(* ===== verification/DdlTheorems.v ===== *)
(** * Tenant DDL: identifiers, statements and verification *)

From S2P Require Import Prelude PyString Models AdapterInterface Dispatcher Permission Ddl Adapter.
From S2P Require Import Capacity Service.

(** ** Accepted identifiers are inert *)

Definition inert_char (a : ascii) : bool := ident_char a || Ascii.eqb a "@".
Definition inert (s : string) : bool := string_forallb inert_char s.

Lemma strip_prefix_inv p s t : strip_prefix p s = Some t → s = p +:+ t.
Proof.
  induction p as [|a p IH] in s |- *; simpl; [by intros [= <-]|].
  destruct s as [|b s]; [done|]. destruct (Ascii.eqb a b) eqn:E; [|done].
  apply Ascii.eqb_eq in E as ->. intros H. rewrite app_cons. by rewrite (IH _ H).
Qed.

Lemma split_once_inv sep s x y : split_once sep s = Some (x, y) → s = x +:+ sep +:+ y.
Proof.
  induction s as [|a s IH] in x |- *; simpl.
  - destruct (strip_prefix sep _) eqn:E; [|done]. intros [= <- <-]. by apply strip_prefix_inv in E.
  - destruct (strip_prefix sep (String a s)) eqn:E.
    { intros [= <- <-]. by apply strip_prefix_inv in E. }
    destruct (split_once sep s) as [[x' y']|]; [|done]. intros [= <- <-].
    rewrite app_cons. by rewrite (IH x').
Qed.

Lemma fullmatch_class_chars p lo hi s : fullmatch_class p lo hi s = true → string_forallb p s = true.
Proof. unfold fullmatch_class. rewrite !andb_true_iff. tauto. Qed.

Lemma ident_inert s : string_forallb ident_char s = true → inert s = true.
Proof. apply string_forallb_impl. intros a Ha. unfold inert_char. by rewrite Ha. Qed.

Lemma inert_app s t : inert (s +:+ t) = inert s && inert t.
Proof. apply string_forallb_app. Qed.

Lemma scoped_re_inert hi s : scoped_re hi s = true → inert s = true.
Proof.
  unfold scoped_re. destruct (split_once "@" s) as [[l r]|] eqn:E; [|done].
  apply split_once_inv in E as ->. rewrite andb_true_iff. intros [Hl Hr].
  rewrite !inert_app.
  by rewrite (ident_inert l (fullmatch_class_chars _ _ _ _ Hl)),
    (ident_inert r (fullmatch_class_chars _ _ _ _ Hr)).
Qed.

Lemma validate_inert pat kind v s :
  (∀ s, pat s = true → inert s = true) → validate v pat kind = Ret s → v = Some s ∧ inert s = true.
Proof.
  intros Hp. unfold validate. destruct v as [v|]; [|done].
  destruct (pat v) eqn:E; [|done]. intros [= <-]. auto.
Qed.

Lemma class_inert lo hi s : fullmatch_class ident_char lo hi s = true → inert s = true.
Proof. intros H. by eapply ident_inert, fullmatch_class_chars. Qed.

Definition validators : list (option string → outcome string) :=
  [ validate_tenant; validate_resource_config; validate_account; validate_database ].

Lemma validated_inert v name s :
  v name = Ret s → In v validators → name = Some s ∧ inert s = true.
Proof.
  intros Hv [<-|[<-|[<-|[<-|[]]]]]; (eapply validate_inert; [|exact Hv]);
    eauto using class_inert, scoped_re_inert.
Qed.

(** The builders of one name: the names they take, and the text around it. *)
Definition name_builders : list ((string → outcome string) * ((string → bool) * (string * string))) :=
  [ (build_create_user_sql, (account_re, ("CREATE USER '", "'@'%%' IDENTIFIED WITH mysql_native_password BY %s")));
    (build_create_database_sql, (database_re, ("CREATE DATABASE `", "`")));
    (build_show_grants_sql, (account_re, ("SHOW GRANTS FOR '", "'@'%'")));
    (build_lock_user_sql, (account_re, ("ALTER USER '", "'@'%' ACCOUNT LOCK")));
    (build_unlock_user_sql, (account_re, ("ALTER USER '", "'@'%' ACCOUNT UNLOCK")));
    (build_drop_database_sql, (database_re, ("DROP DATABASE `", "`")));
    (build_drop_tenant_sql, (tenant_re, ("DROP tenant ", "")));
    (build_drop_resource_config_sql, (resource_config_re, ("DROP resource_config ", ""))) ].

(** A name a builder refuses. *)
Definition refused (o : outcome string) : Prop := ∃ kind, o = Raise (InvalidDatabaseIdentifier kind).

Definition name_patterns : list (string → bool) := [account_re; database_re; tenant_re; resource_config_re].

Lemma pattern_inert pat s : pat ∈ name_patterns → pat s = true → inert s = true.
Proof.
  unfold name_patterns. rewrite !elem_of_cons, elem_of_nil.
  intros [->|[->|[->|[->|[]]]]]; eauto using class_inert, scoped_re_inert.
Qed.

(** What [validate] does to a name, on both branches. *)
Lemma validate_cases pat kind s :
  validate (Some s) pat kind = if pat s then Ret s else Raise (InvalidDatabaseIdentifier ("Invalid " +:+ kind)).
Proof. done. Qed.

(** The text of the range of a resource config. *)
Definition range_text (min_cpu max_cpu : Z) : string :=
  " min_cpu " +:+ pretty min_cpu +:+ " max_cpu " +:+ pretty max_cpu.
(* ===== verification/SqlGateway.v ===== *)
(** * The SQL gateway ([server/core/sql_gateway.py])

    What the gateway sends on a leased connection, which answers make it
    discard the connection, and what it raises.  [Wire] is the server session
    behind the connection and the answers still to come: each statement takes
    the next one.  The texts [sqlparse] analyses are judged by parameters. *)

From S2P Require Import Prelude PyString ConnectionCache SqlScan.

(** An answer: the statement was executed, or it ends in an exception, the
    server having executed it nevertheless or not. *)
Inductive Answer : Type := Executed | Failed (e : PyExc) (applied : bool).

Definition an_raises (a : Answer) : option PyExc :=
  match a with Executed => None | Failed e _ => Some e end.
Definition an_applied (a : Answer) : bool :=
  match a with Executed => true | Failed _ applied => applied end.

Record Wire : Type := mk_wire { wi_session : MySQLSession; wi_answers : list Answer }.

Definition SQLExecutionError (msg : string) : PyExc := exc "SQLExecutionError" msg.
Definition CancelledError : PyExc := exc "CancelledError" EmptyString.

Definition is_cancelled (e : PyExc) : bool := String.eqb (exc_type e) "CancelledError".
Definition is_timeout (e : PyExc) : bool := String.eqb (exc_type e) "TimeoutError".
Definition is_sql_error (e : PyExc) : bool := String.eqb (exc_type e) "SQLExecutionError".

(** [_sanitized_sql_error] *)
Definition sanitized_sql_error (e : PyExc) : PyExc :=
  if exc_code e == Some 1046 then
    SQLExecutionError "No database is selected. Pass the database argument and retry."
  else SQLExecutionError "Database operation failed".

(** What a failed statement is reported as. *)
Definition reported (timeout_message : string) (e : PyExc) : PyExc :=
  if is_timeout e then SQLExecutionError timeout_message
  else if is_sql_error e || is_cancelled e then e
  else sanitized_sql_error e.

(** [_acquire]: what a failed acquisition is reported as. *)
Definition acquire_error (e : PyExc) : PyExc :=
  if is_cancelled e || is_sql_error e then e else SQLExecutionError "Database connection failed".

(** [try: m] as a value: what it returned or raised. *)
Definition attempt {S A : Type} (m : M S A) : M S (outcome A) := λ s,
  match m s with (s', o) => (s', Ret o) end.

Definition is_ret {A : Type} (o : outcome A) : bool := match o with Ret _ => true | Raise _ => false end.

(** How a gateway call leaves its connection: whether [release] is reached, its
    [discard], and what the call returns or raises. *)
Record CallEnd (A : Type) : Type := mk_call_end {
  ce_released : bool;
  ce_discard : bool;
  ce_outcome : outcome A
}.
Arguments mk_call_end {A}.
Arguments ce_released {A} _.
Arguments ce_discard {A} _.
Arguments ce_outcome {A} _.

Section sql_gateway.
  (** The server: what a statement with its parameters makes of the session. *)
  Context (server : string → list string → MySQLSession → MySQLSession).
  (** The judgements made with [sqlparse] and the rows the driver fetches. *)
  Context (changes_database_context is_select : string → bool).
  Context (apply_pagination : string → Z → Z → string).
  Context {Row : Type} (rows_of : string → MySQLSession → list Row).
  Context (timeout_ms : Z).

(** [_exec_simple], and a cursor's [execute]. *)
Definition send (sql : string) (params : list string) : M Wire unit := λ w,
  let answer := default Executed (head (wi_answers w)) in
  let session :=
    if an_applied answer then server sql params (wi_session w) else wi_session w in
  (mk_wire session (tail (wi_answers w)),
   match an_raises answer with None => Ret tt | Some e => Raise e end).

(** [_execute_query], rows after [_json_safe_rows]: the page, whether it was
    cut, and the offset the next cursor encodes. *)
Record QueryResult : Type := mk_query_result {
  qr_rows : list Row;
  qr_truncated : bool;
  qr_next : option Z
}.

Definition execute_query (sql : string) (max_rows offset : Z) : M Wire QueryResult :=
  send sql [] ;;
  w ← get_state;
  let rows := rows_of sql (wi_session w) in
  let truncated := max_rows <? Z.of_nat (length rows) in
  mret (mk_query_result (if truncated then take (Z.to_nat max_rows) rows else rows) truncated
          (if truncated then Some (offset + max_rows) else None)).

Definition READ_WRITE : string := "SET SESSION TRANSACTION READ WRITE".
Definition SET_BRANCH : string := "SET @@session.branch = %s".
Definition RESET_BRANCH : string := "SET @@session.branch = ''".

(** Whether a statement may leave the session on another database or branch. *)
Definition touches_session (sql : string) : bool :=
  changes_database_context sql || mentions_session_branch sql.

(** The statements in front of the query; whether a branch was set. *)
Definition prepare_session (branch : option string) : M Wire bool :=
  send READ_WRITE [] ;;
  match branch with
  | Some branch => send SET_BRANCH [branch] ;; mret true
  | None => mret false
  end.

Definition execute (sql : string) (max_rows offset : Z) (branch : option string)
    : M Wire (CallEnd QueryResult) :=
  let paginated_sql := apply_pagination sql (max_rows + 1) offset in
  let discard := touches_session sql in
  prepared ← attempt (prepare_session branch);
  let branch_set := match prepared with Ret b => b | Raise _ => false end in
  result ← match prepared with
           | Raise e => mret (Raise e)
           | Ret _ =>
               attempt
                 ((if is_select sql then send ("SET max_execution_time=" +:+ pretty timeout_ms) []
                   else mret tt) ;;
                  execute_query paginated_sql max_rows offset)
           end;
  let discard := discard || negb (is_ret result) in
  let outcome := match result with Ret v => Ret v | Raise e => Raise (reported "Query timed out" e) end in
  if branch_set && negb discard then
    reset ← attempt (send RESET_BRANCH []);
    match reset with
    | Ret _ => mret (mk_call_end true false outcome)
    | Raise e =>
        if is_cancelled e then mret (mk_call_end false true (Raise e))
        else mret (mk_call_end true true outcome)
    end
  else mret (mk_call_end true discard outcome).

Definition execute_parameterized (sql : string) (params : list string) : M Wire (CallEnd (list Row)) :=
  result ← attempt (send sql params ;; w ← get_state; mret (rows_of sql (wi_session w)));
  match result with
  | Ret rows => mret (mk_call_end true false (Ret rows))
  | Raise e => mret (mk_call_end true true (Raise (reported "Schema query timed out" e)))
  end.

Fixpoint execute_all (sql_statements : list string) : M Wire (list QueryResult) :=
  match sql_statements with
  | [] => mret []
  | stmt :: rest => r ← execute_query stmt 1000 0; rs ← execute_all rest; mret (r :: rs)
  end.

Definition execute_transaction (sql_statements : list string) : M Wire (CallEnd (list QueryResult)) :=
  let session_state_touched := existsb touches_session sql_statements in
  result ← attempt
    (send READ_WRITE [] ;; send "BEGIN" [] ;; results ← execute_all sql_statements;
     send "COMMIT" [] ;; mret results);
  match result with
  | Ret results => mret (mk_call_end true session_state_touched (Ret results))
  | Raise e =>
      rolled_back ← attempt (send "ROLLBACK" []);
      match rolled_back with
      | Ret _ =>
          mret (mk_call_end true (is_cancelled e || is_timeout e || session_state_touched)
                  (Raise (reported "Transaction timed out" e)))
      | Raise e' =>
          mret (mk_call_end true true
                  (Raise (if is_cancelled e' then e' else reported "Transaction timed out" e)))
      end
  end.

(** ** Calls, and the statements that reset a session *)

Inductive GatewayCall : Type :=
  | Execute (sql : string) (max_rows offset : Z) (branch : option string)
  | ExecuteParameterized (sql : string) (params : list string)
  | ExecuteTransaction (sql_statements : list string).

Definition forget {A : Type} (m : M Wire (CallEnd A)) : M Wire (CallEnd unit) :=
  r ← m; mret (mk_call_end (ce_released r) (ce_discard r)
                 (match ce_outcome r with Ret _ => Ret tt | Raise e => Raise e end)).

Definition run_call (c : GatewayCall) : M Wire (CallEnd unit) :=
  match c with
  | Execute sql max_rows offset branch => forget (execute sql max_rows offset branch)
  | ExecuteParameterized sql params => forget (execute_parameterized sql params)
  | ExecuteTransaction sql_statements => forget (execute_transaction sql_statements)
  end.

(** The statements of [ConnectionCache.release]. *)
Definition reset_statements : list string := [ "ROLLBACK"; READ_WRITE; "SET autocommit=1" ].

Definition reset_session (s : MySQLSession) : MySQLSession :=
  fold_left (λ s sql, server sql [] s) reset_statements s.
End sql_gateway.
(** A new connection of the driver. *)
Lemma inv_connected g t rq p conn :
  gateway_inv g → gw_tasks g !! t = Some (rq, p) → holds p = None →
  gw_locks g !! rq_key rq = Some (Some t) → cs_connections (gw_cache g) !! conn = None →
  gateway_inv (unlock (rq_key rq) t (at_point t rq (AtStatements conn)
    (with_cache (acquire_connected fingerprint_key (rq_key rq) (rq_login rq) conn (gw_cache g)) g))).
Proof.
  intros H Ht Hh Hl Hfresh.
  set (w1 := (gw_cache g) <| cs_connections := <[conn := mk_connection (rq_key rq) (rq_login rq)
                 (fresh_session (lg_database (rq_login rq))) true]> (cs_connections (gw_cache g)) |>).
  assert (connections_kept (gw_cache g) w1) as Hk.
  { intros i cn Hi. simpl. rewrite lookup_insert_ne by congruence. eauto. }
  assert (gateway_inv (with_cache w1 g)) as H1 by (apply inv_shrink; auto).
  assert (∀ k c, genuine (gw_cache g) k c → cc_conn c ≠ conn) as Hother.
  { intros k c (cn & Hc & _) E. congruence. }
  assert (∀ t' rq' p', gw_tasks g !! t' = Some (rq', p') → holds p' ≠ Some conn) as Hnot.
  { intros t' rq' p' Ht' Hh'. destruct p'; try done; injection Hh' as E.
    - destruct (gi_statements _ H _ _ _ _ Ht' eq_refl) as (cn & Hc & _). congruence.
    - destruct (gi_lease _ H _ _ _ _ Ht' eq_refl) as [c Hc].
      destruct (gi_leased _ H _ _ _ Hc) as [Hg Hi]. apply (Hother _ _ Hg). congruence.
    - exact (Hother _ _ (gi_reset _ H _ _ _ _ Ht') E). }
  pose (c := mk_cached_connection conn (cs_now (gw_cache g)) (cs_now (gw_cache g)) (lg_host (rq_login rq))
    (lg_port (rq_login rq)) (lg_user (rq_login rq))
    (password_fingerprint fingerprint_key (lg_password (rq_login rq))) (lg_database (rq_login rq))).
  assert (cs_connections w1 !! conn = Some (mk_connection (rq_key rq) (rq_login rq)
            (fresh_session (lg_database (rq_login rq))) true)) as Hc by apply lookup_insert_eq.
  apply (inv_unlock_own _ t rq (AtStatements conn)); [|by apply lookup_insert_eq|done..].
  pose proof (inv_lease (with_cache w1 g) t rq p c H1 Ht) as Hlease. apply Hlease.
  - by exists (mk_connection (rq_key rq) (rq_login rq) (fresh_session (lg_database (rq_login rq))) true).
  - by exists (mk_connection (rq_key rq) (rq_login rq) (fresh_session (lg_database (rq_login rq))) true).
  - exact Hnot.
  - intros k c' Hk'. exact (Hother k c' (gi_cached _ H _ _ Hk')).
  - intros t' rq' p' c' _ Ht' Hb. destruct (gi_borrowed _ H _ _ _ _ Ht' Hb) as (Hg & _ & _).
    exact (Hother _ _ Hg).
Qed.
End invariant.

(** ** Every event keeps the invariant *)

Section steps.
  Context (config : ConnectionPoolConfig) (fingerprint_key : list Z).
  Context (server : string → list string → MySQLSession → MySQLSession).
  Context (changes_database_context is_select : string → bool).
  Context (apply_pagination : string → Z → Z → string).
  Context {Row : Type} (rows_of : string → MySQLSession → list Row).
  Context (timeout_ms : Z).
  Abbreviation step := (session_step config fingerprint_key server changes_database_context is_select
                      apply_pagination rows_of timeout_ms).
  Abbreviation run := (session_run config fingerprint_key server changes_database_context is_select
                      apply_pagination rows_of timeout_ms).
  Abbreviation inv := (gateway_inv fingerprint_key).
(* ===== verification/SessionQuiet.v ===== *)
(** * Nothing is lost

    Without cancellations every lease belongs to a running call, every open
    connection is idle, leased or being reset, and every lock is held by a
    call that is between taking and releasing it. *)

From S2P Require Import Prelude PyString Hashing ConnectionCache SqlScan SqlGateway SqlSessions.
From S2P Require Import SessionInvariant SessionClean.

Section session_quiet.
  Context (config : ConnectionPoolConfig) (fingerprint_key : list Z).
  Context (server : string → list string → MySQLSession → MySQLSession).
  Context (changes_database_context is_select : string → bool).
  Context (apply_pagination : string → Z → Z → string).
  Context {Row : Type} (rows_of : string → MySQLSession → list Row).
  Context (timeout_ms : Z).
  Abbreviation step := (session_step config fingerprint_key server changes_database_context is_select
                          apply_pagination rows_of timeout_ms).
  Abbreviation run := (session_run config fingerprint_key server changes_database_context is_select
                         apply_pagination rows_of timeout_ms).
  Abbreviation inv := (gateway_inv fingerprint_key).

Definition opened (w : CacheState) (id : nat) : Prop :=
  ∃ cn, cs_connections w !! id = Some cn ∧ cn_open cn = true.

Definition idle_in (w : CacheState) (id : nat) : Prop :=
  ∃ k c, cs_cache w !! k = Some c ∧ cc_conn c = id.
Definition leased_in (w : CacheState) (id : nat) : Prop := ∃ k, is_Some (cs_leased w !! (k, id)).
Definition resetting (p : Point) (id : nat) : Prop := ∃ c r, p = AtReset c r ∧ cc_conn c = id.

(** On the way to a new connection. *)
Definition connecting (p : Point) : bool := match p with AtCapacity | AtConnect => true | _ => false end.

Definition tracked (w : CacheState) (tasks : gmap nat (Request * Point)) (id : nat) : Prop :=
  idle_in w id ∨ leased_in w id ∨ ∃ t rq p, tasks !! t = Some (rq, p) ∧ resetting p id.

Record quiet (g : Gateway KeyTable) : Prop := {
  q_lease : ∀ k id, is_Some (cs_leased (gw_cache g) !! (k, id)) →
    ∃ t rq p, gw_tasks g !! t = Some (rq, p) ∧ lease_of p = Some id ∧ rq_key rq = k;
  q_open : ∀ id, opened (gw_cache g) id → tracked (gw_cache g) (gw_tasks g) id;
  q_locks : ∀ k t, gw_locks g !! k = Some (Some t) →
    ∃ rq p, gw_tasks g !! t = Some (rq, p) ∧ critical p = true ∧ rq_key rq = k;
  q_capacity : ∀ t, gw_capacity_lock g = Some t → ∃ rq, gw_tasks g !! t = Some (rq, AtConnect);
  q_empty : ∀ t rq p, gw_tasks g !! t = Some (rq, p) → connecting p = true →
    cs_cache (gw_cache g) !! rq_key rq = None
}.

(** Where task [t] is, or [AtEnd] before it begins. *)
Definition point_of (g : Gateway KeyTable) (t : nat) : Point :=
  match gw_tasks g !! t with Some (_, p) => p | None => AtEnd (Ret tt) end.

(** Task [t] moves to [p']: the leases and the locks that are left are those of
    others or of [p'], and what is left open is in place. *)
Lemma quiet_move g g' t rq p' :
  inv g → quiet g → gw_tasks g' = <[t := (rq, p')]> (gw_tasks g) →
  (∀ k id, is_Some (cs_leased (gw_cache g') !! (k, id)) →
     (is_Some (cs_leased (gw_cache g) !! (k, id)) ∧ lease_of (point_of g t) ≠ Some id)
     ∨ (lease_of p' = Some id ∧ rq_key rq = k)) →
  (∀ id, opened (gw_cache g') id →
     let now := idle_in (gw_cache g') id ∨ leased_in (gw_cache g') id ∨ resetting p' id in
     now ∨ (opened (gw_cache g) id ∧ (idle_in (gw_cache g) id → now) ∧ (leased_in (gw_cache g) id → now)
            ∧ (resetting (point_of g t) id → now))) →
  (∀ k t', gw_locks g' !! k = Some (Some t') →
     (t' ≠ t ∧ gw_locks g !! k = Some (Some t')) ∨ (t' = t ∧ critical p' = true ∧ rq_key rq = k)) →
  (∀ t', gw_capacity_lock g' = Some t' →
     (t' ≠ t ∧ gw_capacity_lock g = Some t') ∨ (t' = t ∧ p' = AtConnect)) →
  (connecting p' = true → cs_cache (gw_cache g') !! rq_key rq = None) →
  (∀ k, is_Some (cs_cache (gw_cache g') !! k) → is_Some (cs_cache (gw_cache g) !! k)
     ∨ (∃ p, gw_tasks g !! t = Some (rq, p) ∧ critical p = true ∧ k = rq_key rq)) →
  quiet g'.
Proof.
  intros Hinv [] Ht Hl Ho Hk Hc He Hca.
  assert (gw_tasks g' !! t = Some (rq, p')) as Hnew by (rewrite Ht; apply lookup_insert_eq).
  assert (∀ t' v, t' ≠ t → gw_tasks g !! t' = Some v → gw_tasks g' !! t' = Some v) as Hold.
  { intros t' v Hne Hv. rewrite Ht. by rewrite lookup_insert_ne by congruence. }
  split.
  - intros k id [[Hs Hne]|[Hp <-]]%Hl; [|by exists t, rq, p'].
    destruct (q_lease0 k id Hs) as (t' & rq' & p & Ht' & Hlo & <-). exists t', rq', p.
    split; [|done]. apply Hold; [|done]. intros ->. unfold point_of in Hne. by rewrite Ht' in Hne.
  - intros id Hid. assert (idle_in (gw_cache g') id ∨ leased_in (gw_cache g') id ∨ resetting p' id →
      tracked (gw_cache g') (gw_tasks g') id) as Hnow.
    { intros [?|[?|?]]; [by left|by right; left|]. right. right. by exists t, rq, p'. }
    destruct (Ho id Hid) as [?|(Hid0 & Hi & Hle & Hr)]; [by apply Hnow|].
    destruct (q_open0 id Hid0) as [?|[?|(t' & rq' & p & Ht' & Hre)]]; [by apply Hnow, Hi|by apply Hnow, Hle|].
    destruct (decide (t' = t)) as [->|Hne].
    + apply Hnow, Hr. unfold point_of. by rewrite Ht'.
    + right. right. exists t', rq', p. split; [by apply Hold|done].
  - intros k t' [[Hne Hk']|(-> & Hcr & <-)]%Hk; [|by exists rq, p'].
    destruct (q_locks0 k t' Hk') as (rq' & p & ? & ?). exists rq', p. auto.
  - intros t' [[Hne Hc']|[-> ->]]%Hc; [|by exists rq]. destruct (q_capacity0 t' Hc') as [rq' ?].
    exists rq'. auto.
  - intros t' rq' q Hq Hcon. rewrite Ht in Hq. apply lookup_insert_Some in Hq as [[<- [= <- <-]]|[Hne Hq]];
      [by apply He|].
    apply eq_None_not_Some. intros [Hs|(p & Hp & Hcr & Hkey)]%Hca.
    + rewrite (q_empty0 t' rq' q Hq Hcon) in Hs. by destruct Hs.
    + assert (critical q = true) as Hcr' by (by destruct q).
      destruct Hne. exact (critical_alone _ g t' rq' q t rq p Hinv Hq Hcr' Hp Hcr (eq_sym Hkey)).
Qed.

AIM OF THE EXERCISE: Look over the data and work out how many lines include the word "Section"; reply with the number only.

TASK ANSWER: 3